▶ _RECORDED INFORMATION_
Lemma value_hits_elem fuel text v spans from h :
  v ≠ "" → String.length text < fuel + from →
  h ∈ value_hits fuel text v spans from ↔
  from ≤ start h ∧ end_ h = start h + String.length v ∧ has_prefix v (sdrop (start h) text) = true ∧
  containedBy spans (start h) (end_ h) = false.
Proof.
  intros Hv. revert from. induction fuel as [|fuel IH]; intros from Hf; cbn [value_hits].
  { split; [by intros ?%not_elem_of_nil|]. intros (H1 & _ & H2 & _). apply has_prefix_place in H2; [lia|done]. }
  destruct (Nat.leb_spec (from + String.length v) (String.length text)).
  2: { split; [by intros ?%not_elem_of_nil|]. intros (H1 & _ & H2 & _). apply has_prefix_place in H2; [lia|done]. }
  destruct (Index _ v) as [i|] eqn:Ei.
  2: { split; [by intros ?%not_elem_of_nil|]. intros (H1 & _ & H2 & _).
    pose proof (Index_None _ _ (start h - from) Ei) as Hn. rewrite sdrop_add in Hn.
    replace (from + (start h - from)) with (start h) in Hn by lia. congruence. }
  destruct (Index_Some _ _ _ Ei) as [Hp Hb]. rewrite sdrop_add in Hp.
  rewrite elem_of_app, IH by lia. split.
  - intros [Hh|(? & ? & ? & ?)]; [|split_and!; try done; lia].
    destruct (containedBy spans (from + i) _) eqn:Ec; [by apply not_elem_of_nil in Hh|].
    apply list_elem_of_singleton in Hh as ->. cbn [start end_]. split_and!; try done; lia.
  - intros (H1 & H2 & H3 & H4). destruct (decide (start h = from + i)) as [Hs|Hs].
    + left. destruct h as [a b]. cbn [start end_] in *. subst. rewrite H4. apply list_elem_of_singleton. done.
    + right. split_and!; try done. destruct (decide (start h < from + i)); [|lia].
      specialize (Hb (start h - from) ltac:(lia)). rewrite sdrop_add in Hb.
      replace (from + (start h - from)) with (start h) in Hb by lia. congruence.
Qed.

Lemma all_hits_elem vs text spans h :
  Forall (λ v, v ≠ "") vs →
  h ∈ all_hits vs text spans ↔
  ∃ v, v ∈ vs ∧ end_ h = start h + String.length v ∧ has_prefix v (sdrop (start h) text) = true ∧
       containedBy spans (start h) (end_ h) = false.
Proof.
  intros Hvs. unfold all_hits. rewrite list_elem_of_In, in_concat. setoid_rewrite <- list_elem_of_In. rewrite Forall_forall in Hvs. split.
  - intros (l & (v & -> & Hv)%list_elem_of_fmap & Hh). apply value_hits_elem in Hh as (_ & ? & ? & ?); [|auto|lia].
    exists v. by split_and!.
  - intros (v & Hv & ? & ? & ?). eexists. split; [apply list_elem_of_fmap; exists v; done|].
    apply value_hits_elem; [auto|lia|]. split_and!; try done. lia.
Qed.

(** The hits decide the bytes the way the reference does, whatever their order. *)
Lemma hits_bytes vs text spans hits i :
  Forall (λ v, v ≠ "") vs → hits ≡ₚ all_hits vs text spans →
  covered hits i = secret_byte vs text spans i ∧ crossed hits i = secret_joint vs text spans i.
Proof.
  intros Hvs Hp. assert (Hin : ∀ n (P : nat → bool),
    (∀ a, P a = true ↔ a < n) → n ≤ S i →
    existsb (λ h, P (start h) && (i <? end_ h)) hits = existsb (λ a, reaches vs text spans a i) (seq 0 n)).
  { intros n P HP Hn. apply eq_true_iff_eq. rewrite !existsb_exists. split.
    - intros (h & Hh%list_elem_of_In & [Hs He%Nat.ltb_lt]%andb_true_iff). rewrite Hp, all_hits_elem in Hh by done.
      destruct Hh as (v & Hv & Hend & Hpre & Hc). exists (start h). split; [apply in_seq; apply HP in Hs; lia|].
      unfold reaches. apply existsb_exists. exists v. split; [by apply list_elem_of_In|].
      rewrite Hpre, <- Hend, Hc. simpl. by apply Nat.ltb_lt.
    - intros (a & Ha%in_seq & (v & Hv%list_elem_of_In & Hr)%existsb_exists).
      apply andb_true_iff in Hr as [[Hpre Hc%negb_true_iff]%andb_true_iff He].
      exists (mkSpan a (a + String.length v)). cbn [start end_]. split.
      + apply list_elem_of_In. rewrite Hp, all_hits_elem by done. exists v. by split_and!.
      + rewrite He, (proj2 (HP a)) by lia. done. }
  split.
  - apply (Hin (S i) (λ a, a <=? i)); [|done]. intros a. rewrite Nat.leb_le. lia.
  - apply (Hin i (λ a, a <? i)); [|lia]. intros a. apply Nat.ltb_lt.
Qed.

Lemma all_hits_inside vs text spans :
  Forall (λ v, v ≠ "") vs → Forall (λ h, start h < end_ h ≤ String.length text) (all_hits vs text spans).
Proof.
  intros Hvs. apply Forall_forall. intros h (v & Hv & -> & Hp & _)%all_hits_elem; [|done].
  rewrite Forall_forall in Hvs. specialize (Hvs v Hv). apply has_prefix_place in Hp; [|done]. destruct v; [done|]. simpl in *. lia.
Qed.

#[global] Instance by_start_trans : Transitive by_start.
Proof. intros a b c. unfold by_start. lia. Qed.
#[global] Instance by_start_total : Total by_start.
Proof. intros a b. unfold by_start. lia. Qed.

Lemma replaceOutside_reference s text spans lines :
  Forall (λ v, v ≠ "") (values s) →
  (replaceOutside (Some s) text spans lines).1 = reference (values s) spans (is_some lines) text.
Proof.
  intros Hvs. unfold replaceOutside, reference.
  pose proof (merge_sort_Permutation by_start (all_hits (values s) text spans)) as Hp.
  pose proof (StronglySorted_merge_sort by_start (all_hits (values s) text spans)) as Hs.
  pose proof (all_hits_inside (values s) text spans Hvs) as Hin. rewrite <- Hp in Hin.
  destruct (merge_sort by_start _) as [|h r].
  - symmetry. apply bytewise_plain. intros j _. by destruct (hits_bytes _ _ _ _ j Hvs Hp) as [<- _].
  - inversion Hs as [|?? Hs' Hh]; subst. rewrite write_runs_bytewise by (apply runs_chain; [lia|done]).
    apply bytewise_ext. intros j _. destruct (runs_covered h r j Hh Hs') as [-> ->]. by apply hits_bytes.
Qed.

(** ** What is left in the text *)

Definition starless : string → Prop := sall (λ a, a ≠ "*"%char).

Lemma contains_skip c v t : c = "*"%char → v ≠ "" → starless v → contains v (String c t) = true → contains v t = true.
Proof.
  intros -> Hv Hs. cbn [contains]. intros [Hp|Hc]%orb_true_iff; [|done]. exfalso.
  destruct v as [|a v]; [done|]. cbn [has_prefix] in Hp. destruct Hs as [Ha _]. case_decide; congruence.
Qed.

Lemma contains_Placeholder v t : v ≠ "" → starless v → contains v (Placeholder +:+ t) = true → contains v t = true.
Proof. intros Hv Hs Hc. do 10 (apply (contains_skip "*") in Hc; [|done..]). exact Hc. Qed.

Lemma contains_joint v t :
  2 ≤ String.length v → starless v → contains v (NL +:+ Placeholder +:+ t) = true → contains v t = true.
Proof.
  intros Hl Hs Hc. assert (v ≠ "") by (by intros ->; simpl in Hl; lia). apply contains_Placeholder; [done..|].
  change (NL +:+ ?x) with (String nl x) in Hc. cbn [contains] in Hc. apply orb_true_iff in Hc as [Hp|Hc]; [|exact Hc].
  exfalso. destruct v as [|a [|b v]]; simpl in Hl; [lia..|]. destruct Hs as (_ & Hb & _).
  cbn [has_prefix] in Hp. case_decide; [|done]. unfold Placeholder in Hp. change ("**********" +:+ t) with (String "*" ("*********" +:+ t)) in Hp.
  cbn [has_prefix] in Hp. case_decide; congruence.
Qed.

Section left_over.
Variables (cov crs : nat → bool) (per_line : bool).
Hypothesis crs_here : ∀ i, crs i = true → cov i = true.
Hypothesis crs_left : ∀ i, crs (S i) = true → cov i = true.

Lemma bytewise_prefix v i s :
  starless v → crs i = false → has_prefix v (bytewise cov crs per_line i s) = true →
  has_prefix v s = true ∧ (v ≠ "" → cov i = false).
Proof.
  revert i s. induction v as [|a v IH]; intros i s Hs Hi Hp; [done|]. destruct s as [|b s]; [done|].
  cbn [bytewise] in Hp. unfold cell in Hp. destruct Hs as [Ha Hs]. rewrite Hi in Hp. destruct (cov i) eqn:Ec.
  - exfalso. rewrite string_app_assoc in Hp. unfold Placeholder in Hp at 1.
    change ("**********" +:+ ?t) with (String "*" ("*********" +:+ t)) in Hp. cbn [has_prefix] in Hp. case_decide; congruence.
  - change (String b "" +:+ ?t) with (String b t) in Hp. cbn [has_prefix] in Hp |- *. case_decide; [|done]. split; [|done].
    apply (IH (S i)); [done| |done]. destruct (crs (S i)) eqn:E; [|done]. apply crs_left in E. congruence.
Qed.

Lemma bytewise_contains v i s :
  starless v → 2 ≤ String.length v → contains v (bytewise cov crs per_line i s) = true →
  ∃ k, has_prefix v (sdrop k s) = true ∧ cov (i + k) = false.
Proof.
  intros Hs Hl. assert (v ≠ "") as Hv by (by intros ->; simpl in Hl; lia).
  revert i. induction s as [|a s IH]; intros i.
  { cbn [bytewise contains]. destruct v; [done|]. done. }
  assert (contains v (bytewise cov crs per_line (S i) s) = true → ∃ k, has_prefix v (sdrop k (String a s)) = true ∧ cov (i + k) = false) as Hrest.
  { intros (k & Hk & Hc)%IH. exists (S k). split; [done|]. by rewrite Nat.add_succ_r. }
  cbn [bytewise]. unfold cell. destruct (cov i) eqn:Ec.
  - intros Hc. apply Hrest. rewrite string_app_assoc in Hc. destruct (crs i).
    + change ("" +:+ ?t) with t in Hc. destruct (per_line && _); [|done]. rewrite string_app_assoc in Hc. by apply contains_joint.
    + apply contains_Placeholder in Hc; [|done..]. destruct (per_line && _); [|done]. rewrite string_app_assoc in Hc. by apply contains_joint.
  - change (String a "" +:+ ?t) with (String a t). cbn [contains]. intros [Hp|Hc]%orb_true_iff; [|by apply Hrest].
    exists 0. rewrite Nat.add_0_r. split; [|done]. apply (bytewise_prefix v i (String a s)); [done| |].
    + destruct (crs i) eqn:E; [|done]. apply crs_here in E. congruence.
    + cbn [bytewise]. unfold cell. by rewrite Ec.
Qed.

Definition newlines (s : string) : nat := length (filter (λ a, a = nl) (list_ascii_of_string s)).

Lemma newlines_app s t : newlines (s +:+ t) = newlines s + newlines t.
Proof. unfold newlines. by rewrite list_ascii_app, filter_app, length_app. Qed.

Lemma bytewise_newlines i s :
  per_line = true → newlines (bytewise cov crs per_line i s) = newlines s.
Proof.
  intros Hpl. revert i. induction s as [|a s IH]; intros i; [done|]. cbn [bytewise].
  change (String a s) with (String a "" +:+ s). rewrite !newlines_app, IH. f_equal. unfold cell. rewrite Hpl.
  destruct (cov i); [|done]. rewrite newlines_app. cbn [andb].
  assert (newlines (if crs i then "" else Placeholder) = 0) as -> by (by destruct (crs i)).
  unfold newlines at 2. cbn [list_ascii_of_string]. rewrite filter_cons. case_bool_decide; case_decide; try done.
Qed.
End left_over.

▶ _WORK ORDER_
Repeat exactly the lines of the records from the one containing "assert (contains v" to the last, and include no line outside that stretch.

▶ _OUTPUT FOR THIS EXERCISE_
  assert (contains v (bytewise cov crs per_line (S i) s) = true → ∃ k, has_prefix v (sdrop k (String a s)) = true ∧ cov (i + k) = false) as Hrest.
  { intros (k & Hk & Hc)%IH. exists (S k). split; [done|]. by rewrite Nat.add_succ_r. }
  cbn [bytewise]. unfold cell. destruct (cov i) eqn:Ec.
  - intros Hc. apply Hrest. rewrite string_app_assoc in Hc. destruct (crs i).
    + change ("" +:+ ?t) with t in Hc. destruct (per_line && _); [|done]. rewrite string_app_assoc in Hc. by apply contains_joint.
    + apply contains_Placeholder in Hc; [|done..]. destruct (per_line && _); [|done]. rewrite string_app_assoc in Hc. by apply contains_joint.
  - change (String a "" +:+ ?t) with (String a t). cbn [contains]. intros [Hp|Hc]%orb_true_iff; [|by apply Hrest].
    exists 0. rewrite Nat.add_0_r. split; [|done]. apply (bytewise_prefix v i (String a s)); [done| |].
    + destruct (crs i) eqn:E; [|done]. apply crs_here in E. congruence.
    + cbn [bytewise]. unfold cell. by rewrite Ec.
Qed.

Definition newlines (s : string) : nat := length (filter (λ a, a = nl) (list_ascii_of_string s)).

Lemma newlines_app s t : newlines (s +:+ t) = newlines s + newlines t.
Proof. unfold newlines. by rewrite list_ascii_app, filter_app, length_app. Qed.

Lemma bytewise_newlines i s :
  per_line = true → newlines (bytewise cov crs per_line i s) = newlines s.
Proof.
  intros Hpl. revert i. induction s as [|a s IH]; intros i; [done|]. cbn [bytewise].
  change (String a s) with (String a "" +:+ s). rewrite !newlines_app, IH. f_equal. unfold cell. rewrite Hpl.
  destruct (cov i); [|done]. rewrite newlines_app. cbn [andb].
  assert (newlines (if crs i then "" else Placeholder) = 0) as -> by (by destruct (crs i)).
  unfold newlines at 2. cbn [list_ascii_of_string]. rewrite filter_cons. case_bool_decide; case_decide; try done.
Qed.
End left_over.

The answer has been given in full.